(** A validated deployment resolves every reference: its vehicle and task
    identities are unique, every declared member is found under its identity, and
    every task lies in a declared zone. *)
Theorem validated_deployment_resolves d :
  DeploymentManifest_valid d ->
  NoDup (DeploymentTaskDefinition.task_id <$> DeploymentManifest.tasks d) /\
  (forall m, m ∈ DeploymentManifest.fleet d ->
     member d (FleetMemberDefinition.vehicle_id m) = Ret m) /\
  (forall t, t ∈ DeploymentManifest.tasks d -> exists z, z ∈ DeploymentManifest.zones d /\
     ZoneDefinition.zone_id z = DeploymentTaskDefinition.zone_id t).
Proof.
  intros (_ & _ & _ & _ & _ & _ & (Hf & Ht & _ & Hz)%references_spec). split_and!; [done| |].
  - intros m Hm. unfold member.
    destruct (find_first_exists (fun m' => String.eqb (FleetMemberDefinition.vehicle_id m')
      (FleetMemberDefinition.vehicle_id m)) _ _ Hm (String.eqb_refl _)) as (m' & -> & Hm' & E).
    bool_to_prop. f_equal.
    apply list_elem_of_lookup in Hm as [i Hi]. apply list_elem_of_lookup in Hm' as [j Hj].
    assert (i = j) as ->; [|congruence].
    eapply (NoDup_lookup _ i j (FleetMemberDefinition.vehicle_id m) Hf);
      rewrite list_lookup_fmap; [by rewrite Hi|by rewrite Hj; simpl; rewrite E].
  - intros t Hin. apply Hz in Hin. apply list_elem_of_fmap in Hin as (z & E & Hz'). by exists z.
Qed.

(** ** Witnesses: one vehicle in one zone *)
Module Examples.
#[local] Existing Instance example_digest.

Definition origin : Vector3 := Vector3_zero.
Definition corner : Vector3 := {| v_x := f1; v_y := f1; v_z := f1 |}.
Definition lab : DeploymentManifest.t := {|
  DeploymentManifest.deployment_id := "lab";
  DeploymentManifest.fleet :=
    [FleetMemberDefinition.mk "cf1" "One" origin InitialFleetRole.ACTIVE true ∅];
  DeploymentManifest.zones := [ZoneDefinition.mk "zone-a" (ZoneGeometry.mk origin corner)];
  DeploymentManifest.tasks :=
    [DeploymentTaskDefinition.mk "t1" "SURVEY" "zone-a" 1 "hover" (JObj []) ∅ f100 f1 f1 f1];
  DeploymentManifest.constraints := FleetConstraints.mk f100 f1 f1 FleetFailurePolicy.HOLD_ALL;
  DeploymentManifest.docks := [];
  DeploymentManifest.completion_policy := CompletionPolicy.mk true false |}.

Definition simulated : BackendBindingProfile.t := {|
  BackendBindingProfile.binding_id := "sim";
  BackendBindingProfile.backend := ExecutionBackend.FAST_SIM;
  BackendBindingProfile.vehicles := [BackendVehicleBinding.mk "cf1" "sim://1" "cf1" false];
  BackendBindingProfile.backend_options := [] |}.

Definition hover : MissionArtifact.t := MissionArtifact.mk "hover" "1" (canonical_sha256 JNull).

Lemma simulated_valid : BackendBindingProfile_valid simulated.
Proof. split_and!; [reflexivity|by repeat constructor|vm_compute; reflexivity]. Qed.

* [WORK TO COMPLETE]: Each line holding "every" in the records should be copied out.

* [RESPONSE TO THE TASK]:
(** A validated deployment resolves every reference: its vehicle and task
    identities are unique, every declared member is found under its identity, and
    every task lies in a declared zone. *)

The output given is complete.